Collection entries
Lemma jsonHeaders_headers (corsHeaders : record) :
  neutral corsHeaders ->
  headers_get (str "Content-Type") (newHeaders (jsonHeaders corsHeaders))
  = Some (str "application/json")
  /\ headers_get (str "X-Content-Type-Options")
       (newHeaders (jsonHeaders corsHeaders)) = None.
Proof.
  intros Hneutral. unfold jsonHeaders, newHeaders.
  rewrite record_set_fresh.
  2:{ eapply Forall_impl; [exact Hneutral|]. intros p [H1 _] Heq.
      apply H1. rewrite Heq. by vm_compute. }
  rewrite fold_left_app. simpl. split.
  - rewrite headers_get_append_new; [done|].
    by rewrite appended_untouched by by apply neutral_content_type.
  - rewrite headers_get_append_other by by vm_compute.
    by rewrite appended_untouched by by apply neutral_sniff.
Qed.

Lemma errorResponse_inline fields code (corsHeaders : record) :
  neutral corsHeaders ->
  inline_response code fields (errorResponse fields code corsHeaders).
Proof.
  intros Hneutral.
  destruct (jsonHeaders_headers corsHeaders Hneutral) as [Hct Hsniff].
  unfold inline_response, json_typed, no_sniff_header, errorResponse,
    newResponse. cbn [headers body status].
  unfold headers_has. rewrite Hct.
  by rewrite bool_decide_eq_true_2 by eauto.
Qed.

Lemma methodNotAllowedResponse_inline (corsHeaders : record) methods :
  neutral corsHeaders ->
  inline_response 405 [(str "error", FString (str "Method Not Allowed"))]
    (methodNotAllowedResponse corsHeaders methods).
Proof.
  intros Hneutral.
  apply (errorResponse_inline
           [(str "error", FString (str "Method Not Allowed"))]
           HTTP_STATUS.METHOD_NOT_ALLOWED).
  apply neutral_record_set; [by vm_compute | by vm_compute | done].
Qed.

Lemma notFoundResponse_headers allowedMethods :
  let r := notFoundResponse (defaultCorsOf allowedMethods) in
  status r = 404%N
  /\ body r = Some (JsonObject [(str "error", FString (str "Not Found"))])
  /\ headers_get (str "Content-Type") (headers r)
     = Some (str "text/plain;charset=UTF-8")
  /\ no_sniff_header r.
Proof. repeat split. Qed.

(** *** Setting the CORS headers on a response *)

Section SetHeaders.

Variable headersImmutable : Error.

Lemma setHeaders_returns (corsHeaders : record) x r :
  setHeaders headersImmutable corsHeaders x = Return r ->
  body r = body x /\ status r = status x.
Proof.
  unfold setHeaders. destruct corsHeaders; [by intros [= <-]|].
  destruct (immutableHeaders x); [done|]. by intros [= <-].
Qed.

Lemma setHeaders_keeps (corsHeaders : record) x r :
  neutral corsHeaders ->
  setHeaders headersImmutable corsHeaders x = Return r ->
  headers_get (str "Content-Type") (headers r)
  = headers_get (str "Content-Type") (headers x)
  /\ headers_get (str "X-Content-Type-Options") (headers r)
     = headers_get (str "X-Content-Type-Options") (headers x).
Proof.
  intros Hneutral Hset.
  assert (Hr : headers r = headers x
               \/ headers r
                  = fold_left (fun h '(k, v) => headers_set k v h) corsHeaders
                      (headers x)).
  { unfold setHeaders in Hset.
    destruct corsHeaders; [left; by injection Hset as <-|].
    destruct (immutableHeaders x); [done|]. right. by injection Hset as <-. }
  destruct Hr as [-> | ->]; [done|]. split.
  - by apply set_untouched, neutral_content_type.
  - by apply set_untouched, neutral_sniff.
Qed.

Lemma setHeaders_mutable (corsHeaders : record) x :
  immutableHeaders x = false ->
  exists r, setHeaders headersImmutable corsHeaders x = Return r.
Proof.
  intros Hmutable. unfold setHeaders. rewrite Hmutable.
  destruct corsHeaders; eauto.
Qed.

Lemma setHeaders_empty x : setHeaders headersImmutable [] x = Return x.
Proof. done. Qed.

Lemma setHeaders_immutable (corsHeaders : record) x :
  immutableHeaders x = true -> corsHeaders <> [] ->
  setHeaders headersImmutable corsHeaders x = Throw headersImmutable.
Proof.
  intros Himmutable Hcors. unfold setHeaders. rewrite Himmutable.
  by destruct corsHeaders.
Qed.

Lemma setHeaders_throws (corsHeaders : record) x e :
  setHeaders headersImmutable corsHeaders x = Throw e ->
  e = headersImmutable /\ immutableHeaders x = true /\ corsHeaders <> [].
Proof.
  unfold setHeaders. destruct corsHeaders; [done|].
  destruct (immutableHeaders x); [|done]. by intros [= <-].
Qed.

Lemma setHeaders_inline (corsHeaders : record) code fields x r :
  neutral corsHeaders ->
  inline_response code fields x ->
  setHeaders headersImmutable corsHeaders x = Return r ->
  inline_response code fields r.
Proof.
  intros Hneutral (Hstatus & Hbody & Hct & Hsniff) Hset.
  destruct (setHeaders_returns _ _ _ Hset) as [Hb Hs].
  destruct (setHeaders_keeps _ _ _ Hneutral Hset) as [Hc Hn].
  unfold inline_response, json_typed, no_sniff_header in *.
  by rewrite Hb, Hs, Hc, Hn.
Qed.

Lemma setHeaders_helper (corsHeaders : record) code fields x r :
  neutral corsHeaders ->
  helper_response code fields x ->
  setHeaders headersImmutable corsHeaders x = Return r ->
  helper_response code fields r.
Proof.
  intros Hneutral (Hstatus & Hbody & Hct & Hsniff) Hset.
  destruct (setHeaders_returns _ _ _ Hset) as [Hb Hs].
  destruct (setHeaders_keeps _ _ _ Hneutral Hset) as [Hc Hn].
  unfold helper_response, json_typed, nosniff in *.
  by rewrite Hb, Hs, Hc, Hn.
Qed.

End SetHeaders.

(** The responses [parseAndValidateBody] throws *)
Section Body.

Variable parseUrlEncoded : jsstring -> list (jsstring * jsstring).

Lemma parseThenValidate_thrown req contentType schema r :
  parseThenValidate parseUrlEncoded req contentType schema
  = Throw (ThrownResponse r) ->
  exists details, r = validationFailed details.
Proof.
  unfold parseThenValidate.
  destruct (parseBodyByContentType parseUrlEncoded req contentType);
    [|discriminate].
  destruct (success (validateDTO a schema)); simpl.
  - by destruct (data_ (validateDTO a schema)).
  - intros [= <-]. eauto.
Qed.

Lemma parseAndValidateBody_thrown req bodySchema contentType supported r :
  parseAndValidateBody parseUrlEncoded req bodySchema contentType supported
  = Throw (ThrownResponse r) ->
  r = unsupportedMediaType \/ exists details, r = validationFailed details.
Proof.
  destruct bodySchema as [schema|entries]; simpl.
  - match goal with |- context [if ?b then _ else _] => destruct b end.
    + intros [= <-]. by left.
    + intros H. right. by apply parseThenValidate_thrown in H.
  - induction entries as [|[supportedType typeSchema] rest IH]; simpl.
    + intros [= <-]. by left.
    + destruct (includes contentType supportedType); [|done].
      intros H. right. by apply parseThenValidate_thrown in H.
Qed.

End Body.

Lemma unsupportedMediaType_inline :
  inline_response 415 [(str "error", FString (str "Unsupported Media Type"))]
    unsupportedMediaType.
Proof. by repeat split. Qed.

Lemma validationFailed_inline :
  inline_response 400 [(str "error", FString (str "Validation failed"))]
    (validationFailed None).
Proof. by repeat split. Qed.

Lemma validationFailed_details_inline issues :
  inline_response 400
    [ (str "error", FString (str "Validation failed"));
      (str "details", FIssues issues) ]
    (validationFailed (Some issues)).
Proof. by repeat split. Qed.

(** What [validateAuthResult] adds to a result that carried no response
    is one of the denials, built by [createErrorResponse]. *)
Lemma validateAuthResult_builds {TRole : Type} `{EqDecision TRole}
    (TUser Client : Type) (roleOf : TUser -> slot TRole)
    (normalizeNFKC : jsstring -> jsstring)
    (result : AuthResult TUser Client) (options : @AuthOptions TRole) r :
  response result = None ->
  response (validateAuthResult roleOf normalizeNFKC result options) = Some r ->
  exists code message,
    r = createErrorResponse normalizeNFKC message code VUndefined
    /\ (code, message) ∈ denials.
Proof.
  intros Hnone. unfold validateAuthResult. rewrite Hnone.
  rewrite bool_decide_eq_false_2 by (intros [? ?]; done).
  repeat match goal with
         | |- context [if ?b then _ else _] => destruct b
         | |- context [match ?x with _ => _ end] => destruct x
         end;
    simpl; intros Hr; try congruence;
    injection Hr as <-; eexists _, _; (split; [reflexivity|]);
    unfold denials; set_solver.
Qed.

Lemma validateAuthResult_supplied {TRole : Type} `{EqDecision TRole}
    (TUser Client : Type) (roleOf : TUser -> slot TRole)
    (normalizeNFKC : jsstring -> jsstring)
    (result : AuthResult TUser Client) (options : @AuthOptions TRole) supplied :
  response result = Some supplied ->
  validateAuthResult roleOf normalizeNFKC result options = result.
Proof.
  intros Hsupplied. unfold validateAuthResult. rewrite Hsupplied.
  by rewrite bool_decide_eq_true_2 by eauto.
Qed.
(** [Atoi] reads back what [Itoa] wrote, for every number an [int] can
    hold that is not negative. *)
Lemma Atoi_Itoa n : 0 <= n <= max_int -> Atoi (Itoa n) = Some n.
Proof.
  intros [Hlo Hhi]. destruct n as [|p|p]; [done| |lia].
  rewrite Itoa_pos. unfold Atoi.
  rewrite all_digits_of_uint, digits_of_uint, DecimalPos.Unsigned.of_to.
  simpl Z.of_N.
  destruct (NilEmpty.string_of_uint (Pos.to_uint p)) eqn:E.
  - pose proof (DecimalPos.Unsigned.to_uint_nonnil p).
    by destruct (Pos.to_uint p).
  - destruct (Z.pos p <=? max_int) eqn:Hle; [done|]. apply Z.leb_gt in Hle. lia.
Qed.

Lemma Atoi_range s n : Atoi s = Some n -> 0 <= n <= max_int.
Proof.
  unfold Atoi. destruct s as [|c s]; [done|].
  destruct (all_digits (String c s)) eqn:Hd; [|done].
  destruct (digits_value 0 (String c s) <=? max_int) eqn:Hle; [|done].
  intros [= <-]. apply Z.leb_le in Hle. split; [|done].
  apply (ExampleFacts.digits_value_nonneg (String c s) 0 Hd). lia.
Qed.

Lemma Itoa_digits n : 0 <= n -> all_digits (Itoa n) = true.
Proof.
  intros H. destruct n as [|p|p]; [done| |lia].
  rewrite Itoa_pos. apply all_digits_of_uint.
Qed.

End PageNumberFacts.

Lemma nextPage_range resp : 0 <= nextPage resp <= strconv.max_int.
Proof.
  unfold nextPage. destruct resp as [r|]; [|unfold strconv.max_int; lia].
  generalize (regexp.linkRE_FindAll (http.Header_Get r "Link")). intros l.
  assert (forall page, 0 <= page <= strconv.max_int ->
            0 <= foldl (fun page m =>
                          if String.eqb (snd m) "next" then
                            match regexp.pageRE_Find (fst m) with
                            | Some digits =>
                                match strconv.Atoi digits with
                                | Some i => i
                                | None => page
                                end
                            | None => page
                            end
                          else page) page l <= strconv.max_int) as H.
  { induction l as [|m l IH]; intros page Hp; [done|].
    simpl. apply IH. destruct (String.eqb (snd m) "next"); [|done].
    destruct (regexp.pageRE_Find (fst m)) as [digits|]; [|done].
    destruct (strconv.Atoi digits) as [i|] eqn:E; [|done].
    by apply PageNumberFacts.Atoi_range in E. }
  apply H. unfold strconv.max_int. lia.
Qed.
(** ** Reading a Link header *)

Module LinkFacts.
Import Bytes regexp BytesFacts.

Lemma span_until x a rest :
  ContainsByte a x = false ->
  span (fun c => negb (Ascii.eqb c x)) (a +:+ String x rest) = (a, String x rest).
Proof.
  induction a as [|d a IH]; intros H.
  - simpl. by rewrite Ascii.eqb_refl.
  - simpl in H. rewrite app_cons. simpl.
    destruct (Ascii.eqb d x); [done|]. simpl. by rewrite IH.
Qed.

Lemma strip_prefix_app p s : strip_prefix p (p +:+ s) = Some s.
Proof.
  induction p as [|c p IH]; [done|].
  rewrite app_cons. simpl. by rewrite Ascii.eqb_refl.
Qed.

Lemma linkRE_from_skip a s : linkRE_from (String.length a) (a +:+ s) = linkRE_from 0 s.
Proof.
  induction a as [|c a IH]; [done|]. rewrite app_cons. simpl.
  destruct (a +:+ s) eqn:E; [|done].
  destruct a; [|done]. simpl in E. by subst.
Qed.

Lemma app_empty_r s : s +:+ EmptyString = s.
Proof. induction s as [|c s IH]; [done|]. by rewrite app_cons, IH. Qed.

Lemma entry_app u r rest :
  Link.entry (u, r) +:+ rest
  = String "<" (u +:+ String ">" (String ";" (String " " (String "r" (String "e"
      (String "l" (String "=" (String dquote (r +:+ String dquote rest))))))))).
Proof. unfold Link.entry. simpl fst. simpl snd. rewrite !app_assoc. reflexivity. Qed.

Lemma linkRE_at_entry u r rest :
  Link.well_formed (u, r) ->
  linkRE_at (Link.entry (u, r) +:+ rest)
  = Some (u, r, (String.length u + 1 + String.length r + 9)%nat).
Proof.
  intros (Hu & Hu' & Hr & Hr'). simpl in Hu, Hu', Hr, Hr'. rewrite entry_app.
  unfold linkRE_at. rewrite (span_until ">" u _ Hu').
  destruct u as [|c u]; [done|].
  cbn [strip_prefix Ascii.eqb Bool.eqb].
  cbn [span re_space mem Ascii.eqb Bool.eqb negb].
  unfold rel_eq.
  change (strip_prefix ("rel=" +:+ str1 dquote)
            (String "r" (String "e" (String "l" (String "="
               (String dquote (r +:+ String dquote rest)))))))
    with (Some (r +:+ String dquote rest)).
  cbv beta iota. rewrite (span_until dquote r _ Hr').
  by destruct r.
Qed.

EXERCISE REQUIREMENTS - Quote exactly the stretch of lines above that starts at the first one and ends at the line with "newResponse. cbn [headers body status].", and nothing beyond it.

RESPONSE -
Lemma jsonHeaders_headers (corsHeaders : record) :
  neutral corsHeaders ->
  headers_get (str "Content-Type") (newHeaders (jsonHeaders corsHeaders))
  = Some (str "application/json")
  /\ headers_get (str "X-Content-Type-Options")
       (newHeaders (jsonHeaders corsHeaders)) = None.
Proof.
  intros Hneutral. unfold jsonHeaders, newHeaders.
  rewrite record_set_fresh.
  2:{ eapply Forall_impl; [exact Hneutral|]. intros p [H1 _] Heq.
      apply H1. rewrite Heq. by vm_compute. }
  rewrite fold_left_app. simpl. split.
  - rewrite headers_get_append_new; [done|].
    by rewrite appended_untouched by by apply neutral_content_type.
  - rewrite headers_get_append_other by by vm_compute.
    by rewrite appended_untouched by by apply neutral_sniff.
Qed.

Lemma errorResponse_inline fields code (corsHeaders : record) :
  neutral corsHeaders ->
  inline_response code fields (errorResponse fields code corsHeaders).
Proof.
  intros Hneutral.
  destruct (jsonHeaders_headers corsHeaders Hneutral) as [Hct Hsniff].
  unfold inline_response, json_typed, no_sniff_header, errorResponse,
    newResponse. cbn [headers body status].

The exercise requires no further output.